Hyundai could expand the availability of its fuel cell vehicle

South Korean automaker Hyundai has plans to expand the availability of its new fuel cell vehicle, the ix35, to Northern California. The automaker sees promising opportunities in the market, despite complaints coming from those with fuel cell vehicles concerning the lack of a hydrogen fuel infrastructure. Currently, there are only three dealerships that offer the new fuel cell vehicle, all of which are in Southern California. Hyundai is now looking for additional dealer coverage that could bring the ix35 to the Bay Area.

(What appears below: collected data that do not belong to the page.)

(** X8. Whatever the prompt, the document is written directly into
    the [wpr] directory of the working directory: relative to the
    working directory, the path written is [wpr/], the file name and
    [.md]; no prompt leads out of that directory. *)
Theorem output_inside_wpr (cwd userPrompt : string) :
  isAbsolute cwd = true ->
  outFileOf cwd userPrompt
  = "/" +:+ joinSegs (resolveSegs cwd cwd
                        ++ ["wpr"; generateFilenameFromPrompt userPrompt +:+ ".md"])
  /\ relative cwd cwd (outFileOf cwd userPrompt)
     = "wpr/" +:+ generateFilenameFromPrompt userPrompt +:+ ".md".
Proof.
  intros Hcwd.
  assert (Hnames : Forall (fun n => simpleName n = true)
                     ["wpr"; generateFilenameFromPrompt userPrompt +:+ ".md"]).
  { constructor; [reflexivity|]. constructor; [apply filename_component|constructor]. }
  change (outFileOf cwd userPrompt)
    with (underRoot cwd ["wpr"; generateFilenameFromPrompt userPrompt +:+ ".md"]).
  split.
  - now apply underRoot_names.
  - now rewrite relative_underRoot.
Qed.

Lemma output_inside_wpr_witness :
  isAbsolute "/proj" = true
  /\ generateFilenameFromPrompt "../../etc/passwd" = "etc-passwd"
  /\ outFileOf "/proj" "../../etc/passwd"
     = "/" +:+ joinSegs (resolveSegs "/proj" "/proj"
                           ++ ["wpr"; generateFilenameFromPrompt "../../etc/passwd" +:+ ".md"])
  /\ relative "/proj" "/proj" (outFileOf "/proj" "../../etc/passwd")
     = "wpr/" +:+ generateFilenameFromPrompt "../../etc/passwd" +:+ ".md".
Proof.
  assert (H : isAbsolute "/proj" = true) by reflexivity.
  split; [exact H|]. split; [reflexivity|].
  exact (output_inside_wpr "/proj" "../../etc/passwd" H).
Defined.

End FilenameMore.

(** ** More on the selection loop *)
Module SessionMore.
Import Js JsFacts SessionFacts.

Lemma selectionLoop_finished (answers : list string) (st : LoopState) :
  addingFiles st = false -> selectionLoop answers st = st.
Proof. intros H. destruct answers; [reflexivity|]. simpl. now rewrite H. Qed.

Lemma loopBody_adding (st : LoopState) (file : string) :
  addingFiles (loopBody st file)
  = addingFiles st && negb (String.eqb file "Done").
Proof.
  unfold loopBody. destruct (String.eqb file "Done"); [now rewrite andb_false_r|].
  rewrite andb_true_r. now destruct (_ && _).
Qed.

(** X10. The loop only appends: the files selected before stay
    selected, in their places, whatever is answered afterwards, and
    each answer adds one file at most. *)
Theorem selection_only_grows (answers : list string) (st : LoopState) :
  exists added,
    selectedFiles (selectionLoop answers st) = selectedFiles st ++ added
    /\ length added <= length answers.
Proof.
  revert st; induction answers as [|file answers IH]; intros st.
  - exists []. split; [now rewrite app_nil_r|reflexivity].
  - simpl. destruct (addingFiles st).
    + destruct (IH (loopBody st file)) as [added [-> Hlen]].
      destruct (loopBody_selected st file) as [->|[-> _]].
      * exists added. split; [reflexivity|lia].
      * exists (file :: added). rewrite <- app_assoc. split; [reflexivity|simpl; lia].
    + exists []. split; [now rewrite app_nil_r|simpl; lia].
Qed.

Lemma arrayIncludes_snoc (sel : list string) (a y : string) :
  arrayIncludes (sel ++ [a]) y = arrayIncludes sel y || String.eqb y a.
Proof.
  unfold arrayIncludes. rewrite existsb_app. simpl. now rewrite orb_false_r.
Qed.

Lemma filter_filter (f g : string -> bool) (l : list string) :
  List.filter f (List.filter g l) = List.filter (fun x => g x && f x) l.
Proof.
  induction l as [|x l IH]; [reflexivity|]. simpl.
  destruct (g x); simpl; [destruct (f x)|]; now rewrite IH.
Qed.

Hydrogen fuel infrastructure is lacking in California

Relatively few people currently have fuel cell vehicles, with some driving Hyundai’s ix35. These consumers have found it difficult to keep these vehicles fueled, however, as fueling stations have been inoperable. These drivers have issued their complaints with the lacking hydrogen fuel infrastructure, but automakers are not responsible for inoperable fueling stations, so they have few options when it comes to solving this problem. Several stations that are open to the public have been unable to provide consumers with the hydrogen that they need, which has dealt a blow to appeal of fuel cell vehicles.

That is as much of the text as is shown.